В начале жатвы | страница 66
Он знал, что в таких случаях надо вспоминать, как это делают умирающие в кино, всю жизнь, от пеленок до самого последнего момента, и постарался сделать то же самое, но поскольку он никогда не любил ничего вспоминать, то и забыл все на свете, и теперь ничего из прошлого не приходило в голову. Вставали в памяти гладкие полевые стежки, картинки неба с легкими прозрачными облачками, перекаты на реке — и все. Ничего больше! И еще сам виделся при этом большим и грозным, каким привык видеть себя в мечтаниях.
Постой, постой! Но ведь была же и всамделишная жизнь! Это ж хоть кому скажи — семьдесят шесть лет! — так напугается. Почитай, сто лет. Век целый. Скажи-ка: «сто лет назад» — так это ж при царе Горохе! За это время целые государства родились, умерли и забыться успели. Как говорится, пепел истории. Все, что есть на земле, родилось уже при нем, Филиппушке, — и деревья, и избы, и самолеты, и электричество, и дивные неведомые города, что показывают в кинофильмах, да и само кино, сообразилось давно ли... А вспоминать нечего. Как же так? Где он был все эти годы? Почему ничего не запомнил? Неужто все вот так — не помнят ничего, и все это выдумки — про предсмертные пеленки?

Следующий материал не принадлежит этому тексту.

(* ===== verification/FlexfecHeader.v ===== *)
(** * FlexFEC headers: flexfec_header_reader_writer.{h,cc}

    The writer spreads a mask of the ULPFEC tables over the mask fields of the header, each
    with a K-bit in front; the reader takes the K-bits out again, in place. *)

From S2P Require Import Prelude.
From S2P Require Import ByteIo.
From S2P Require Import Buffers.
From S2P Require Import RtcpCore.
From S2P Require Import FecTables.
From S2P Require Import FecMasks.
From S2P Require Import RtpPacket.
From S2P Require Import FecHeader.

Module Flexfec.

Definition kMaxMediaPackets : Z := 48.
Definition kMaxTrackedMediaPackets : Z := 4 * kMaxMediaPackets.
Definition kMaxFecPackets : Z := kMaxMediaPackets.
(** kFlexfecPacketMaskSizes[0 .. 2] and kHeaderSizes[0 .. 2]. *)
Definition kFlexfecPacketMaskSizes0 : Z := 2.
Definition kFlexfecPacketMaskSizes1 : Z := 6.
Definition kFlexfecPacketMaskSizes2 : Z := 14.
Definition kBaseHeaderSize : Z := 12.
Definition kStreamSpecificHeaderSize : Z := 6.
Definition kHeaderSizes0 : Z := kBaseHeaderSize + kStreamSpecificHeaderSize + kFlexfecPacketMaskSizes0.
Definition kHeaderSizes1 : Z := kBaseHeaderSize + kStreamSpecificHeaderSize + kFlexfecPacketMaskSizes1.
Definition kHeaderSizes2 : Z := kBaseHeaderSize + kStreamSpecificHeaderSize + kFlexfecPacketMaskSizes2.
Definition kSsrcCount : Z := 1.
Definition kReservedBits : Z := 0.
Definition kPacketMaskOffset : Z := kBaseHeaderSize + kStreamSpecificHeaderSize.

Definition FlexfecHeaderSize (packet_mask_size : Z) : option Z :=
  check (packet_mask_size <=? kFlexfecPacketMaskSizes2) ;;
  Some (if packet_mask_size <=? kFlexfecPacketMaskSizes0 then kHeaderSizes0
        else if packet_mask_size <=? kFlexfecPacketMaskSizes1 then kHeaderSizes1 else kHeaderSizes2).

(** data[off] |= bits *)
Definition or_octet (data : bytes) (off bits : Z) : option bytes :=
  b ← peek data off; put data off [Z.lor b bits].

(** The fields once the K-bits are out of the mask. *)
Definition stored (data : bytes) (packet_mask_size protected_ssrc seq_num_base : Z) : option (bytes * option FecInfo) :=
  fec_header_size ← FlexfecHeaderSize packet_mask_size;
  Some (data, Some (MkFecInfo fec_header_size protected_ssrc seq_num_base kPacketMaskOffset packet_mask_size
    (zlen data - fec_header_size))).

Definition ReadFecHeader (ssrc : Z) (data : bytes) : option (bytes * option FecInfo) :=
  if zlen data <=? kBaseHeaderSize + kStreamSpecificHeaderSize then Some (data, None) else
  b0 ← peek data 0;
  let r_bit := negb (Z.land b0 0x80 =? 0) in
  if r_bit then Some (data, None) else
  let f_bit := negb (Z.land b0 0x40 =? 0) in
  if f_bit then Some (data, None) else
  ssrc_count ← read_u8 data 8;
  if negb (ssrc_count =? 1) then Some (data, None) else
  protected_ssrc ← read_u32 data 12;
  seq_num_base ← read_u16 data 16;
  if zlen data <? kHeaderSizes0 then Some (data, None) else
  let packet_mask := kPacketMaskOffset in
  mask0 ← peek data packet_mask;
  let k_bit0 := negb (Z.land mask0 0x80 =? 0) in
  mask_part0 ← read_u16 data packet_mask;
  data ← put data packet_mask (ByteWriter.WriteBigEndian 2 (u16 (Z.shiftl mask_part0 1)));
  if k_bit0 then stored data kFlexfecPacketMaskSizes0 protected_ssrc seq_num_base else
  if zlen data <? kHeaderSizes1 then Some (data, None) else
  mask2 ← peek data (packet_mask + 2);
  let k_bit1 := negb (Z.land mask2 0x80 =? 0) in
  let bit15 := Z.land (Z.shiftr mask2 6) 0x01 in
  data ← or_octet data (packet_mask + 1) bit15;
  mask_part1 ← read_u32 data (packet_mask + 2);
  data ← put data (packet_mask + 2) (ByteWriter.WriteBigEndian 4 (u32 (Z.shiftl mask_part1 2)));
  if k_bit1 then stored data kFlexfecPacketMaskSizes1 protected_ssrc seq_num_base else
  if zlen data <? kHeaderSizes2 then Some (data, None) else
  mask6 ← peek data (packet_mask + 6);
  let k_bit2 := negb (Z.land mask6 0x80 =? 0) in
  if negb k_bit2 then Some (data, None) else
  let tail_bits := Z.land (Z.shiftr mask6 5) 0x03 in
  data ← or_octet data (packet_mask + 5) tail_bits;
  mask_part2 ← read_be 64 8 data (packet_mask + 6);
  data ← put data (packet_mask + 6) (ByteWriter.WriteBigEndian 8 (u64 (Z.shiftl mask_part2 3)));
  stored data kFlexfecPacketMaskSizes2 protected_ssrc seq_num_base.

Definition MinPacketMaskSize (packet_mask : bytes) (packet_mask_size : Z) : option Z :=
  if packet_mask_size =? kUlpfecPacketMaskSizeLBitClear then
    b ← peek packet_mask 1;
    Some (if Z.land b 0x01 =? 0 then kFlexfecPacketMaskSizes0 else kFlexfecPacketMaskSizes1)
  else
    check (packet_mask_size =? kUlpfecPacketMaskSizeLBitSet) ;;
    b ← peek packet_mask 5;
    Some (if Z.land b 0x03 =? 0 then kFlexfecPacketMaskSizes1 else kFlexfecPacketMaskSizes2).

Definition FecHeaderSize (packet_mask_size : Z) : option Z := FlexfecHeaderSize packet_mask_size.

Definition FinalizeFecHeader (media_ssrc seq_num_base : Z) (packet_mask : bytes) (packet_mask_size : Z) (data : bytes)
  : option bytes :=
  b0 ← peek data 0; data ← put data 0 [Z.land b0 0x7f];
  b0 ← peek data 0; data ← put data 0 [Z.land b0 0xbf];
  data ← put data 8 (ByteWriter.WriteBigEndian 1 kSsrcCount);
  data ← put data 9 (ByteWriter.WriteBigEndian 3 kReservedBits);
  data ← put data 12 (ByteWriter.WriteBigEndian 4 media_ssrc);
  data ← put data 16 (ByteWriter.WriteBigEndian 2 seq_num_base);
  let written_packet_mask := kPacketMaskOffset in
  if packet_mask_size =? kUlpfecPacketMaskSizeLBitSet then
    tmp_mask_part0 ← read_u16 packet_mask 0;
    tmp_mask_part1 ← read_u32 packet_mask 2;
    data ← put data written_packet_mask (ByteWriter.WriteBigEndian 2 (Z.shiftr tmp_mask_part0 1));
    data ← put data (written_packet_mask + 2) (ByteWriter.WriteBigEndian 4 (Z.shiftr tmp_mask_part1 2));
    mask1 ← peek packet_mask 1;
    data ← (if negb (Z.land mask1 0x01 =? 0) then or_octet data (written_packet_mask + 2) 0x40 else Some data);
    mask5 ← peek packet_mask 5;
    let bit46 := negb (Z.land mask5 0x02 =? 0) in
    let bit47 := negb (Z.land mask5 0x01 =? 0) in
    if negb bit46 && negb bit47 then or_octet data (written_packet_mask + 2) 0x80 else
    data ← put data (written_packet_mask + 6) (replicate 8 0);
    data ← or_octet data (written_packet_mask + 6) 0x80;
    data ← (if bit46 then or_octet data (written_packet_mask + 6) 0x40 else Some data);
    if bit47 then or_octet data (written_packet_mask + 6) 0x20 else Some data
  else
    check (packet_mask_size =? kUlpfecPacketMaskSizeLBitClear) ;;
    tmp_mask_part0 ← read_u16 packet_mask 0;
    data ← put data written_packet_mask (ByteWriter.WriteBigEndian 2 (Z.shiftr tmp_mask_part0 1));
    mask1 ← peek packet_mask 1;
    if Z.land mask1 0x01 =? 0 then or_octet data written_packet_mask 0x80 else
    data ← put data (written_packet_mask + 2) (replicate 4 0);
    data ← or_octet data (written_packet_mask + 2) 0x80;
    or_octet data (written_packet_mask + 2) 0x40.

Вспомни же, вспомни хоть что-нибудь! — уговаривал себя Филиппушка. — Не примечтай, а вспомни. По-настоящему вспомни...
Но вспоминалась только утомительная сегодняшняя рыбалка, зеленые пивные бутылки, похмельный вид управляющего и невозмутимая рожа механика Суровцева, человека вечного, потому как здоровый и печалей никаких.
И вдруг Филиппушка обрадовался — вспомнил! Молоденьким подпаском сидит он на берегу речки и вырезает из тальника длинные свистули. Обивает черешком ножа сочную кору, снимает ее зеленой трубкой со скользкой палочки, вырезает в трубке дырки, укорачивает палочку, чтобы осталось в снова надетой трубке полое место, сверху затыкает трубку заготовленным пенечком и отдает готовую свистулю — звонкую, разноголосую — ребятишкам, что обсели его вокруг, как опята, рыжие и веснушчатые. И оттого, что свистули делает он не себе, а вот им, и оттого, что они радуются чистым звукам, выдуваемым из свистуль, и смеются не над Филиппушкой, а над своей живой и дикой музыкой, ему хорошо и весело. И он тоже смеется легким, освобождающим от всего грудным смехом. А ребятишки свистят, свистят...
А при чем тут свист? — будто за удила вздергивает себя Филиппушка. — Тут жизнь прошла. Жизнь — это понимать надо. Мало ли переворочал всего. Почему же все другое забылось, все, кроме этого радостного свиста?